We use PyTorch [18] for all our experiments. Prior approach [27] uses multiple sliding windows of 2.5 seconds and aggregates the predictions from these windows to make a final prediction which acts as a data augmentation during the training phase. We use different training and inference to avoid the long time it takes for doctors to provide feedback for the full 10-second signal. We only use the first 3 seconds of the signal in training set for the feedback. To make a fair comparison between our model training and the baseline system, we use the first 3 seconds for training, but we still use full 10-seconds signals for validation and test.

We collected signal importance mask feedback from doctors for 1359 training examples out of all 17441 training examples. We use Adam optimizer with an initial learning rate of $0.002$ and batch size of 64 for all of our experiments. We repeated our experiment five times.

Figure 2 shows the normal training pipeline (Normal for short), while Figure 3 shows our training pipeline (Feedback for short).
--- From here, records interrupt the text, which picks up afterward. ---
(** * PQC vs. SECOC DoS-evaluation harness: receivers, framing, reporting

    A shallow embedding of the Python sources of the harness
    ([secoc_receiver_tcp.py], [secoc_sender_tcp.py], [receiver_pqc.py],
    [sender_pqc.py], [dos_simulator.py], [normalize_results.py],
    [analyze_runs.py]) and the properties of its specification.

    Conventions of the embedding.
    - Byte strings are [list byte]; Python integers are [Z] or [nat]
      (lengths); Python floats are the rationals they denote ([Q]),
      rounding is not modelled.
    - What a function reads from its environment (the clock, the CPU
      meter, the random generator, the bytes a socket delivers) is an
      explicit argument.
    - SHA-256, HMAC-SHA-256 and the Dilithium2 verifier are external
      primitives, the fields of the class [Primitives]; the element that
      [set.pop()] picks is the field of the class [SetPop].  Statements
      hold for every instance.
    - Module-level mutable objects (the replay caches, the work queue) are
      fields of an explicit state that every function threads.  Calls are
      taken one after the other: the threads of the PQC receiver are not
      interleaved. *)

From Stdlib Require Import ZArith QArith Qround Qminmax Lqa List Sorted Ascii String Lia.
From Stdlib.Strings Require Import Byte.
From stdpp Require Import gmap strings list.

Close Scope Q_scope.
Open Scope Z_scope.

(** ** Python values shared by the modules *)

(** The exceptions that the modelled functions raise. *)
Inductive exn : Type :=
| ConnectionError (msg : string)
| SocketTimeout
| IndexError
| OverflowError
| ValueError
| FileNotFoundError (msg : string).

(** Result of a call whose loop is unrolled with fuel: a value, a raised
    exception, or fuel exhausted (shown below never to happen). *)
Inductive res (A : Type) : Type :=
| Ret (a : A)
| Raise (e : exn)
| OutOfFuel.
Arguments Ret {A} a.
Arguments Raise {A} e.
Arguments OutOfFuel {A}.

#[global] Instance byte_eq_decision : EqDecision byte := Byte.byte_eq_dec.

(** ** External primitives *)

(** The cryptographic library calls of the receivers.  [hashlib] and
    [hmac] are total on byte strings; the [oqs] verifier answers or
    raises. *)
Class Primitives : Type := {
  sha256_hexdigest : list byte -> string;
  hmac_sha256_digest : list byte -> list byte -> list byte;
  dilithium2_verify : list byte -> list byte -> list byte -> exn + bool
}.

(** [set.pop()]: which element of a non-empty set CPython removes is not
    specified; all that is known is that it is an element of the set. *)
Class SetPop : Type := {
  set_pop : gset string -> string;
  set_pop_elem : forall s : gset string, s <> ∅ -> set_pop s ∈ s
}.

(** ** Sockets and length-prefixed framing *)
Module Wire.

(** [int.from_bytes(raw, "big")]. *)
Definition int_from_bytes_big (raw : list byte) : Z :=
  fold_left (fun acc b => acc * 256 + Z.of_N (Byte.to_N b)) raw 0.

Definition byte_of_Z (z : Z) : byte :=
  default Byte.x00 (Byte.of_N (Z.to_N z)).

(** [n.to_bytes(2, "big")] for a length [n]: [OverflowError] above 65535. *)
Definition to_bytes2_big (n : Z) : exn + list byte :=
  if (n <? 0) || (65535 <? n) then inl OverflowError
  else inr [byte_of_Z (n / 256); byte_of_Z (n mod 256)].

(** One field as a sender writes it:
    [s.sendall(len(field).to_bytes(2, "big") + field)]. *)
Definition frame_field (field : list byte) : exn + list byte :=
  match to_bytes2_big (Z.of_nat (length field)) with
  | inl e => inl e
  | inr prefix => inr (prefix ++ field)
  end.

(** [struct.unpack(">Q", freshness)[0]]: exactly eight bytes, else
    [struct.error]. *)
Definition unpack_Q (freshness : list byte) : option Z :=
  if (length freshness =? 8)%nat then Some (int_from_bytes_big freshness)
  else None.

(** [message[:-8]] and [message[-8:]]. *)
Definition all_but_last8 (message : list byte) : list byte :=
  take (length message - 8) message.

Definition last8 (message : list byte) : list byte :=
  drop (length message - 8) message.

(** What the peer's TCP stack hands to successive [recv] calls: a
    segment of data, or nothing within the timeout.  An exhausted list
    is a connection that the peer has closed. *)
Inductive recv_event : Type :=
| Data (chunk : list byte)
| Stall.

Definition socket : Type := list recv_event.

Inductive recv_result : Type :=
| Received (chunk : list byte)
| TimedOut.

(** [conn.recv(bufsize)]: at most [bufsize] bytes of the next segment,
    the rest of the segment stays queued; [b""] once the peer closed. *)
Definition recv (conn : socket) (bufsize : nat) : recv_result * socket :=
  match conn with
  | [] => (Received [], [])
  | Stall :: rest => (TimedOut, rest)
  | Data chunk :: rest =>
      if (length chunk <=? bufsize)%nat then (Received chunk, rest)
      else (Received (take bufsize chunk), Data (drop bufsize chunk) :: rest)
  end.

(** A connection that delivers exactly the bytes [bs], cut into non-empty
    segments in any way, and then behaves as [ending]. *)
Definition delivers_then (ending : socket) (conn : socket) (bs : list byte) : Prop :=
  exists chunks : list (list byte),
    conn = map Data chunks ++ ending /\ Forall (fun c => c <> []) chunks /\
    concat chunks = bs.

(** ... and is then closed by the peer. *)
Definition delivers (conn : socket) (bs : list byte) : Prop :=
  delivers_then [] conn bs.

(** The ways a connection stops delivering: the peer closes it, or it
    stalls past the timeout. *)
Definition stops (ending : socket) : Prop :=
  ending = [] \/ exists rest, ending = Stall :: rest.

(** Reading with state: the socket is threaded through the reads. *)
Definition reader (A : Type) : Type := socket -> res A * socket.

#[global] Instance reader_ret : MRet reader :=
  fun A (a : A) conn => (Ret a, conn).

#[global] Instance reader_bind : MBind reader :=
  fun A B (k : A -> reader B) (m : reader A) conn =>
    match m conn with
    | (Ret a, conn') => k a conn'
    | (Raise e, conn') => (Raise e, conn')
    | (OutOfFuel, conn') => (OutOfFuel, conn')
    end.

(** A read that ends, by returning or by raising, on every connection. *)
Definition finishes {A} (m : reader A) : Prop :=
  forall conn, fst (m conn) <> OutOfFuel.

(** The loop of both receivers' [recv_exact]:
    [while len(data) < length: chunk = conn.recv(length - len(data)) ...].
    A timed-out [recv] leaves the loop with [on_timeout], an empty chunk
    with [on_closed]; otherwise the chunk is appended.  Every iteration
    that does not raise appends at least one byte, so [length] iterations
    are enough: [fuel] counts them. *)
Fixpoint recv_exact_loop (on_timeout on_closed : exn) (fuel len : nat) (data : list byte)
    : reader (list byte) :=
  fun conn =>
    if (length data <? len)%nat then
      match fuel with
      | O => (OutOfFuel, conn)
      | S fuel' =>
          match recv conn (len - length data) with
          | (TimedOut, conn') => (Raise on_timeout, conn')
          | (Received chunk, conn') =>
              if decide (chunk = []) then (Raise on_closed, conn')
              else recv_exact_loop on_timeout on_closed fuel' len (data ++ chunk) conn'
          end
      end
    else (Ret data, conn).

End Wire.

(** ** The SECOC receiver and sender
    ([secoc_receiver_tcp.py], [secoc_sender_tcp.py]) *)
Module Secoc.
Import Wire.

Definition SECRET_KEY : list byte := list_byte_of_string "my_shared_secret".
Definition REPLAY_CACHE_SIZE : nat := 1024.
Definition FRESHNESS_MAX_AGE : Z := 5.
Definition FRESHNESS_FUTURE_TOL : Z := 5.
Definition CPU_SCALE : Q := 120 # 1.
Definition MAX_DROP_PROB : Q := 85 # 100.
Definition TAG_LEN : nat := 8.

(** [recv_exact(conn, length)]: a [socket.timeout] is turned into a
    [ConnectionError]. *)
Definition recv_exact (len : nat) : reader (list byte) :=
  recv_exact_loop (ConnectionError "recv timeout")
    (ConnectionError "connection closed early / incomplete") len len [].

(** [REPLAY_CACHE = collections.deque(maxlen=REPLAY_CACHE_SIZE)] (oldest
    first) and [REPLAY_SET = set()]. *)
Record replay_state : Type := {
  REPLAY_CACHE : list string;
  REPLAY_SET : gset string
}.

Definition initial_state : replay_state :=
  {| REPLAY_CACHE := []; REPLAY_SET := ∅ |}.

(** [deque.append] on a deque with [maxlen]: a full deque first discards
    its leftmost item. *)
Definition deque_append (maxlen : nat) (d : list string) (x : string) : list string :=
  if (length d <? maxlen)%nat then d ++ [x] else drop 1 (d ++ [x]).

(** [record_replay(msg_hash)]; [popleft] on an empty deque raises
    [IndexError]. *)
Definition record_replay (msg_hash : string) (st : replay_state) : res bool * replay_state :=
  if decide (msg_hash ∈ REPLAY_SET st) then (Ret false, st)
  else
    let appended st1 :=
      {| REPLAY_CACHE := deque_append REPLAY_CACHE_SIZE (REPLAY_CACHE st1) msg_hash;
         REPLAY_SET := REPLAY_SET st1 ∪ {[msg_hash]} |} in
    if (REPLAY_CACHE_SIZE <=? size (REPLAY_SET st))%nat then
      match REPLAY_CACHE st with
      | [] => (Raise IndexError, st)
      | old :: cache' =>
          (Ret true,
           appended {| REPLAY_CACHE := cache'; REPLAY_SET := REPLAY_SET st ∖ {[old]} |})
      end
    else (Ret true, appended st).

(** The cache after recording the fingerprints [hashes] one after the
    other. *)
Definition record_all (hashes : list string) (st : replay_state) : replay_state :=
  foldl (fun st msg_hash => snd (record_replay msg_hash st)) st hashes.

(** The set and the deque hold the same fingerprints, each once, and no
    more than the capacity. *)
Definition consistent (st : replay_state) : Prop :=
  NoDup (REPLAY_CACHE st)
  /\ REPLAY_SET st = list_to_set (REPLAY_CACHE st)
  /\ (length (REPLAY_CACHE st) <= REPLAY_CACHE_SIZE)%nat.

(** Python's [min(a, b)]: the second argument only when it is strictly
    smaller. *)
Definition py_min (a b : Q) : Q :=
  if Qlt_le_dec b a then b else a.

(** [compute_drop_prob()]; the argument is what [psutil.cpu_percent]
    returns, [None] when it raises. *)
Definition compute_drop_prob (cpu_percent : option Q) : Q * Q :=
  let cpu := match cpu_percent with Some c => c | None => 0%Q end in
  let prob := py_min MAX_DROP_PROB (cpu / CPU_SCALE)%Q in
  (prob, cpu).

(** What one call of [handle_connection] observes of its environment:
    [int(time.time())], [psutil.cpu_percent] and [random.random()]. *)
Record environment : Type := {
  now : Z;
  cpu_percent : option Q;
  random_draw : Q
}.

(** How [handle_connection] ends: one constructor per [return] (named by
    what it logs), [Uncaught] when an exception leaves the function. *)
Inductive outcome : Type :=
| ConnectionAborted (e : exn)
| ErrorReading (e : exn)
| MessageTooShort (n : nat)
| FreshnessUnpackFailed
| StaleDropped (age : Z)
| FutureDropped (delta : Z)
| HmacMismatch
| ReplayDetected
| OverloadDrop (cpu prob : Q)
| UnpackError
| ValidMessage (age : Z)
| Uncaught (e : exn)
| Unfinished.

(** The outcomes in which the message got past the freshness check. *)
Definition past_freshness (o : outcome) : bool :=
  match o with
  | HmacMismatch | ReplayDetected | OverloadDrop _ _ | UnpackError
  | ValidMessage _ | Uncaught _ => true
  | _ => false
  end.

(** The outcomes in which the tag comparison succeeded. *)
Definition authenticated (o : outcome) : bool :=
  match o with
  | ReplayDetected | OverloadDrop _ _ | UnpackError | ValidMessage _ | Uncaught _ => true
  | _ => false
  end.

Definition accepted (o : outcome) : bool :=
  match o with ValidMessage _ => true | _ => false end.

(** The reads of the [try] block: message length, message, tag length,
    tag. *)
Definition read_envelope : reader (list byte * nat * list byte) :=
  raw ← recv_exact 2;
  let msg_len := Z.to_nat (int_from_bytes_big raw) in
  message ← recv_exact msg_len;
  raw ← recv_exact 2;
  let tag_len := Z.to_nat (int_from_bytes_big raw) in
  tag ← recv_exact tag_len;
  mret (message, tag_len, tag).

(** [len(struct.pack(PAYLOAD_FMT, ...))] for [">H I h h B H ff 27x"]. *)
Definition PAYLOAD_SIZE : nat := 2 + 4 + 2 + 2 + 1 + 2 + 4 + 4 + 27.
We have built a system that can collect signal importance masks for 12-lead ECG signals from doctors. We have proposed and evaluated an ECG classification algorithm that utilizes signal importance mask feedback from doctors for accurate and interpretable predictions of 71 heart diseases. Our experiments demonstrate that collecting signal importance mask feedback for 1359 out of 17441 (7.7%) training examples already shows good improvement over the normal training baseline. We conjecture that training with larger feedback set can lead to even better models. In addition, we have collected natural language explanation feedback from doctors, which can be utilized in future works to train better models. We leave these as interesting avenues for future investigation.